В 2007 году вышла книга «Россия в глазах славянского мира». Она охватывает обширный хронологический период, там отношение славянских народов к России от средневековья до середины 20 века. Ред. А.В. Липатов. Он трудится в институте славяноведения и в Познанском университете. Этот сборник интересен и полонистам, и богемистам, и балканистам. 1 часть посвящена средневековым представлениям о русских землях, распространенных среди южных славян. Хорватские этногенетические мифы, отношение к русскому языку славяно-латинского мира. 2 часть – там концентрация на новом времени, 19-сер. 20 века. Представлен анализ русских воздействий на болгарское национальное возрождение, сербско-русских литературных связей. В контексте такой проблематики проявляют себя филологи в первую очередь. Так сложилось, что у инславовцев очень хорошо всегда были налажены отношения с нашим филфаком.

Институт славяноведения, кроме известного серийного издания «Славяне и их соседи», который выходит в виде сборников статей в мае, с 1997 года выходит у них сборник «Славянский альманах». Что желательно знать? Развитие, трансформация исторической мысли по тому или иному аспекту проблемы, история науки; действующие институты в научной сфере и что они выпускают.

Анекдот советский: «Правды» нет, «Советская Россия» продана, остался «Труд» за 3 копейки.

Есть «Славяноведение», «Славянский альманах» и сборник статей «Славяне и их соседи». Если вам придется говорить о состоянии отечественной славистики современной, то вы это можете употребить.

Шемякин «Смерть графа Вронского». 2007 г. Книга выполнена в жанре научно-популярного очерка. Реконструируется биография Н.Н. Раевского, внука героя Бородинской битвы. Он нам интересен потому, что он погиб в Сербии в бою с турками 20 августа 1876 года. Речь идет о его участии в боевых действиях в ходе 1й сербско-турецкой войны. Автор анализирует версию о том, что Раевский стал для Толстого прообразом Вронского.

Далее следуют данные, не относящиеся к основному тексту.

(* ===== verification/XhElfTypes.v ===== *)
(** * xh_elf.h and elf.h: the data of the ELF hooker

    The library's view of a loaded ELF file and the layout of the structures it
    reads from memory, for the 64-bit class on AArch64. *)

From S2P Require Import Prelude CMem XhUtil XhElfReloc.

#[local] Open Scope cint_scope.

(** ** xh_elf_t

    Pointers are addresses; a C string passed in by the caller is the list of
    its bytes, NULL is [None]. *)

Record xh_elf_t : Set := XhElf {
  pathname : option (list Z);
  base_addr : Z;
  bias_addr : Z;
  ehdr : Z;
  phdr : Z;
  dyn : Z;
  dyn_sz : Z;
  strtab : Z;
  symtab : Z;
  relplt : Z;
  relplt_sz : Z;
  reldyn : Z;
  reldyn_sz : Z;
  relandroid : Z;
  relandroid_sz : Z;
  bucket : Z;
  bucket_cnt : Z;
  chain : Z;
  chain_cnt : Z;
  symoffset : Z;
  bloom : Z;
  bloom_sz : Z;
  bloom_shift : Z;
  is_use_rela : Z;
  is_use_gnu_hash : Z
}.

Definition xh_elf_zero : xh_elf_t :=
  XhElf None 0 0 0 0 0 0 0 0 0 0 0 0 0 0 0 0 0 0 0 0 0 0 0 0.

(** *** Assignments, field by field *)

Definition with_header (path : option (list Z)) (base eh ph : Z) (s : xh_elf_t) : xh_elf_t :=
  XhElf path base (bias_addr s) eh ph (dyn s) (dyn_sz s) (strtab s) (symtab s) (relplt s)
    (relplt_sz s) (reldyn s) (reldyn_sz s) (relandroid s) (relandroid_sz s) (bucket s)
    (bucket_cnt s) (chain s) (chain_cnt s) (symoffset s) (bloom s) (bloom_sz s) (bloom_shift s)
    (is_use_rela s) (is_use_gnu_hash s).
Definition with_bias_addr (v : Z) (s : xh_elf_t) : xh_elf_t :=
  XhElf (pathname s) (base_addr s) v (ehdr s) (phdr s) (dyn s) (dyn_sz s) (strtab s) (symtab s)
    (relplt s) (relplt_sz s) (reldyn s) (reldyn_sz s) (relandroid s) (relandroid_sz s) (bucket s)
    (bucket_cnt s) (chain s) (chain_cnt s) (symoffset s) (bloom s) (bloom_sz s) (bloom_shift s)
    (is_use_rela s) (is_use_gnu_hash s).
Definition with_dyn (v sz : Z) (s : xh_elf_t) : xh_elf_t :=
  XhElf (pathname s) (base_addr s) (bias_addr s) (ehdr s) (phdr s) v sz (strtab s) (symtab s)
    (relplt s) (relplt_sz s) (reldyn s) (reldyn_sz s) (relandroid s) (relandroid_sz s) (bucket s)
    (bucket_cnt s) (chain s) (chain_cnt s) (symoffset s) (bloom s) (bloom_sz s) (bloom_shift s)
    (is_use_rela s) (is_use_gnu_hash s).
Definition with_strtab (v : Z) (s : xh_elf_t) : xh_elf_t :=
  XhElf (pathname s) (base_addr s) (bias_addr s) (ehdr s) (phdr s) (dyn s) (dyn_sz s) v (symtab s)
    (relplt s) (relplt_sz s) (reldyn s) (reldyn_sz s) (relandroid s) (relandroid_sz s) (bucket s)
    (bucket_cnt s) (chain s) (chain_cnt s) (symoffset s) (bloom s) (bloom_sz s) (bloom_shift s)
    (is_use_rela s) (is_use_gnu_hash s).
Definition with_symtab (v : Z) (s : xh_elf_t) : xh_elf_t :=
  XhElf (pathname s) (base_addr s) (bias_addr s) (ehdr s) (phdr s) (dyn s) (dyn_sz s) (strtab s) v
    (relplt s) (relplt_sz s) (reldyn s) (reldyn_sz s) (relandroid s) (relandroid_sz s) (bucket s)
    (bucket_cnt s) (chain s) (chain_cnt s) (symoffset s) (bloom s) (bloom_sz s) (bloom_shift s)
    (is_use_rela s) (is_use_gnu_hash s).
Definition with_relplt (v sz : Z) (s : xh_elf_t) : xh_elf_t :=
  XhElf (pathname s) (base_addr s) (bias_addr s) (ehdr s) (phdr s) (dyn s) (dyn_sz s) (strtab s)
    (symtab s) v sz (reldyn s) (reldyn_sz s) (relandroid s) (relandroid_sz s) (bucket s)
    (bucket_cnt s) (chain s) (chain_cnt s) (symoffset s) (bloom s) (bloom_sz s) (bloom_shift s)
    (is_use_rela s) (is_use_gnu_hash s).
Definition with_reldyn (v sz : Z) (s : xh_elf_t) : xh_elf_t :=
  XhElf (pathname s) (base_addr s) (bias_addr s) (ehdr s) (phdr s) (dyn s) (dyn_sz s) (strtab s)
    (symtab s) (relplt s) (relplt_sz s) v sz (relandroid s) (relandroid_sz s) (bucket s)
    (bucket_cnt s) (chain s) (chain_cnt s) (symoffset s) (bloom s) (bloom_sz s) (bloom_shift s)
    (is_use_rela s) (is_use_gnu_hash s).
Definition with_relandroid (v sz : Z) (s : xh_elf_t) : xh_elf_t :=
  XhElf (pathname s) (base_addr s) (bias_addr s) (ehdr s) (phdr s) (dyn s) (dyn_sz s) (strtab s)
    (symtab s) (relplt s) (relplt_sz s) (reldyn s) (reldyn_sz s) v sz (bucket s)
    (bucket_cnt s) (chain s) (chain_cnt s) (symoffset s) (bloom s) (bloom_sz s) (bloom_shift s)
    (is_use_rela s) (is_use_gnu_hash s).
Definition with_is_use_rela (v : Z) (s : xh_elf_t) : xh_elf_t :=
  XhElf (pathname s) (base_addr s) (bias_addr s) (ehdr s) (phdr s) (dyn s) (dyn_sz s) (strtab s)
    (symtab s) (relplt s) (relplt_sz s) (reldyn s) (reldyn_sz s) (relandroid s) (relandroid_sz s)
    (bucket s) (bucket_cnt s) (chain s) (chain_cnt s) (symoffset s) (bloom s) (bloom_sz s)
    (bloom_shift s) v (is_use_gnu_hash s).
(** The assignments of the DT_HASH and DT_GNU_HASH cases. *)
Definition with_elf_hash (bcnt ccnt b c : Z) (s : xh_elf_t) : xh_elf_t :=
  XhElf (pathname s) (base_addr s) (bias_addr s) (ehdr s) (phdr s) (dyn s) (dyn_sz s) (strtab s)
    (symtab s) (relplt s) (relplt_sz s) (reldyn s) (reldyn_sz s) (relandroid s) (relandroid_sz s)
    b bcnt c ccnt (symoffset s) (bloom s) (bloom_sz s) (bloom_shift s)
    (is_use_rela s) (is_use_gnu_hash s).
Definition with_gnu_hash (bcnt symoff blsz blshift bl b c : Z) (s : xh_elf_t) : xh_elf_t :=
  XhElf (pathname s) (base_addr s) (bias_addr s) (ehdr s) (phdr s) (dyn s) (dyn_sz s) (strtab s)
    (symtab s) (relplt s) (relplt_sz s) (reldyn s) (reldyn_sz s) (relandroid s) (relandroid_sz s)
    b bcnt c (chain_cnt s) symoff bl blsz blshift (is_use_rela s) 1.

(** ** Layout (elf.h) *)

Definition SIZEOF_PHDR : Z := 56.
Definition SIZEOF_DYN : Z := 16.
Definition SIZEOF_SYM : Z := 24.

Definition e_type (eh : Z) : CM memory Z := load16 (eh + 16).
Definition e_machine (eh : Z) : CM memory Z := load16 (eh + 18).
Definition e_version (eh : Z) : CM memory Z := load32 (eh + 20).
Definition e_phoff (eh : Z) : CM memory Z := load64 (eh + 32).
Definition e_phnum (eh : Z) : CM memory Z := load16 (eh + 56).
Definition p_type (ph : Z) : CM memory Z := load32 ph.
Definition p_offset (ph : Z) : CM memory Z := load64 (ph + 8).
Definition p_vaddr (ph : Z) : CM memory Z := load64 (ph + 16).
Definition p_memsz (ph : Z) : CM memory Z := load64 (ph + 40).
Definition d_tag (d : Z) : CM memory Z := load64 d.
Definition d_val (d : Z) : CM memory Z := load64 (d + 8).
Definition st_name (sym : Z) : CM memory Z := load32 sym.
Definition r_offset (r : Z) : CM memory Z := load64 r.
Definition r_info (r : Z) : CM memory Z := load64 (r + 8).

Definition ELFMAG : Z := 0x464c457f.
Definition ELFCLASS64 : Z := 2.
Definition ELFDATA2LSB : Z := 1.
Definition EV_CURRENT : Z := 1.
Definition ET_EXEC : Z := 2.
Definition ET_DYN : Z := 3.
Definition EM_AARCH64 : Z := 183.
Definition PT_LOAD : Z := 1.
Definition PT_DYNAMIC : Z := 2.
Definition DT_NULL : Z := 0.
Definition DT_PLTRELSZ : Z := 2.
Definition DT_HASH : Z := 4.
Definition DT_STRTAB : Z := 5.
Definition DT_SYMTAB : Z := 6.
Definition DT_RELA : Z := 7.
Definition DT_RELASZ : Z := 8.
Definition DT_REL : Z := 17.
Definition DT_RELSZ : Z := 18.
Definition DT_PLTREL : Z := 20.
Definition DT_JMPREL : Z := 23.
Definition DT_ANDROID_REL : Z := 0x6000000f.
Definition DT_ANDROID_RELSZ : Z := 0x60000010.
Definition DT_ANDROID_RELA : Z := 0x60000011.
Definition DT_ANDROID_RELASZ : Z := 0x60000012.
Definition DT_GNU_HASH : Z := 0x6ffffef5.
Definition XH_ELF_R_GENERIC_JUMP_SLOT : Z := 1026.  (* R_AARCH64_JUMP_SLOT *)
Definition XH_ELF_R_GENERIC_GLOB_DAT : Z := 1025.   (* R_AARCH64_GLOB_DAT *)
Definition XH_ELF_R_GENERIC_ABS : Z := 257.         (* R_AARCH64_ABS64 *)
Definition XH_ELF_R_SYM (info : Z) : Z := info >> 32.
Definition XH_ELF_R_TYPE (info : Z) : Z := info & 0xffffffff.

Остается в центре внимания проблематика Царства Польского.

Москвичи писали работу по гранту, возглавляла ее С.И. Фалькович. Она всегда занималась 19 веком. Сборник «Очерки социально-политической истории королевства Польского», короткое название «Россия и Польша 1815-1831 г.».

Вспомните, 1979 год «Королевство Польское 1815-1831 г. Социально-экономическое развитие». Обушенкова.

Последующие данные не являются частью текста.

(* ===== verification/Sample.v ===== *)
(** * A sample ELF image

    A shared object loaded at 0x10000, small enough to evaluate: two symbols,
    open and read, SysV and GNU hash tables, a PLT, a GOT and packed
    relocations.  The witnesses of the ELF properties run on it. *)

From S2P Require Import Prelude CMem XhUtil XhElfReloc XhElfRelocProps XhElfTypes XhElfHash.

#[local] Open Scope cint_scope.

Definition SB : Z := 0x10000.

Fixpoint put_words (n : nat) (a : Z) (ws : list Z) (d : gmap Z Z) : gmap Z Z :=
  match ws with
  | [] => d
  | w :: ws => write_data n a w (put_words n (a + Z.of_nat n) ws d)
  end.

Definition sym_open : list Z := bytes_of_string "open".
Definition sym_read : list Z := bytes_of_string "read".
Definition sym_close : list Z := bytes_of_string "close".

Definition sample_dynamic (gnu : bool) : list Z :=
  [DT_STRTAB; 0x180; DT_SYMTAB; 0x100; DT_PLTREL; DT_RELA; DT_JMPREL; 0x200; DT_PLTRELSZ; 24;
   DT_RELA; 0x240; DT_RELASZ; 48; DT_ANDROID_RELA; 0x280; DT_ANDROID_RELASZ; 32] ++
  (if gnu then [DT_GNU_HASH; 0x300] else [DT_HASH; 0x1c0]) ++ [DT_NULL; 0].

Definition sample_packed : list Z :=
  stream [1; 0x1218; 1; 0; 0; 0x200000000 + XH_ELF_R_GENERIC_ABS].

Definition sample_data (gnu : bool) : gmap Z Z :=
  (* ELF header *)
  put_words 4 SB [ELFMAG; 0x00010102] (put_words 2 (SB + 16) [ET_DYN; EM_AARCH64] (
  put_words 4 (SB + 20) [EV_CURRENT] (put_words 8 (SB + 32) [0x40] (put_words 2 (SB + 56) [2] (
  (* program headers *)
  put_words 4 (SB + 0x40) [PT_LOAD] (put_words 4 (SB + 0x78) [PT_DYNAMIC] (
  put_words 8 (SB + 0x78 + 8) [0x1000; 0x1000; 0x1000; 0xb0; 0xb0] (
  (* symbols, strings, hash tables *)
  put_words 4 (SB + 0x100 + 24) [1] (put_words 4 (SB + 0x100 + 48) [6] (
  put_words 1 (SB + 0x180) ([0] ++ sym_open ++ [0] ++ sym_read ++ [0]) (
  put_words 4 (SB + 0x1c0) [1; 3; 2; 0; 0; 1] (
  put_words 4 (SB + 0x300) [1; 1; 1; 6] (put_words 8 (SB + 0x310) [2 ^ 64 - 1] (
  put_words 4 (SB + 0x318) [1; 2 * (xh_elf_gnu_hash sym_open / 2); xh_elf_gnu_hash sym_read .| 1] (
  (* relocations *)
  put_words 8 (SB + 0x200) [0x1200; 0x100000000 + XH_ELF_R_GENERIC_JUMP_SLOT; 0] (
  put_words 8 (SB + 0x240) [0x1208; 0x100000000 + XH_ELF_R_GENERIC_GLOB_DAT; 0;
                            0x1210; 0x200000000 + XH_ELF_R_GENERIC_GLOB_DAT; 0] (
  put_words 1 (SB + 0x280) ([0x41; 0x50; 0x53; 0x32] ++ sample_packed) (
  (* dynamic section, GOT *)
  put_words 8 (SB + 0x1000) (sample_dynamic gnu) (
  put_words 8 (SB + 0x1200) [0xaaaa; 0xbbbb; 0xcccc; 0xdddd] ∅))))))))))))))))))).

(** The text page is readable and executable, the data page readable. *)
Definition sample_image (gnu : bool) : memory :=
  Memory (sample_data gnu) (list_to_map [(0x10, 5); (0x11, 1)]) [].

Definition sample_path : list Z := bytes_of_string "/data/libsample.so".
Definition sample_maps : list Z := concat (map line_of
  ["10000-11000 r-xp 00000000 fd:00 7 /data/libsample.so";
   "11000-12000 r--p 00001000 fd:00 7 /data/libsample.so"]%string).
#[export] Instance sample_kernel : Kernel := granting_kernel (Some sample_maps).
#[export] Instance sample_kernel_laws : KernelLaws sample_kernel := granting_kernel_laws _.

(** What initialisation makes of the image. *)
Definition sample_elf (gnu : bool) : xh_elf_t :=
  XhElf (Some sample_path) SB SB SB (SB + 0x40) (SB + 0x1000) 0xb0 (SB + 0x180) (SB + 0x100)
    (SB + 0x200) 24 (SB + 0x240) 48 (SB + 0x284) 28
    (if gnu then SB + 0x318 else SB + 0x1c8) 1 (if gnu then SB + 0x31c else SB + 0x1cc)
    (if gnu then 0 else 3) (if gnu then 1 else 0) (if gnu then SB + 0x310 else 0)
    (if gnu then 1 else 0) (if gnu then 6 else 0) 1 (if gnu then 1 else 0).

Основной вопрос, который волнует авторов: почему такая судьба ожидала Королевство Польское, в отличие от той же Финляндии? Они существовали во многом в равных условиях. Но одни эти условия приняли, а другие отвергли.

Как правильно говорить: Королевство Польское или Царство Польское? Русская традиция – Царство. А поляки говорят Королевство.

Казалось бы, все эти сюжеты уже исследованы. Но все зависит от подхода, от страны, от трактовки.

Сравните трактовки, принятые в отечественной историографии, касающиеся гибели Речи Посполитой. Хотя в современной историографии большую актуальность для поляков имеет тема 1939 года. В польских книжных магазинах преимущественно история 20 века. Активно пишущие авторы по 20 веку берут политическую историю Польши последних десятилетий, включая Народную Польшу, захватывая межвоенный период, 2ю Речь Посполитую: Пачковский, Рожковский, Анджей Хвальба – профессор Ягеллонского университета. Анджей Новак.

По польскому освободительному движению тоже много пишут. Оно тоже не полностью изучено.

Б.В. Носов «Установление российского господства», «Россия в борьбе с Барской конфедерацией 1768-1770». У нас не было еще такого крупного исследования по этому вопросу. Именно Барская конфедерация привела к русско-турецкой войне. В результате этих разбирательств все это закончилось 1м разделом Польши.

Редко встречалось в нашей отечественной полонистике обращение к финансовой политике. А сейчас студенты активно хотят заниматься финансовыми делами. Готовится работа «Финансовая политика России и Польши 1й трети 19 века». Будет рассматриваться проблема: почему Королевство Польское в рамках Российской империи не устояло? Хотя предпринимались реформы в финансовой сфере, ориентированные в том числе и на Королевство Польское.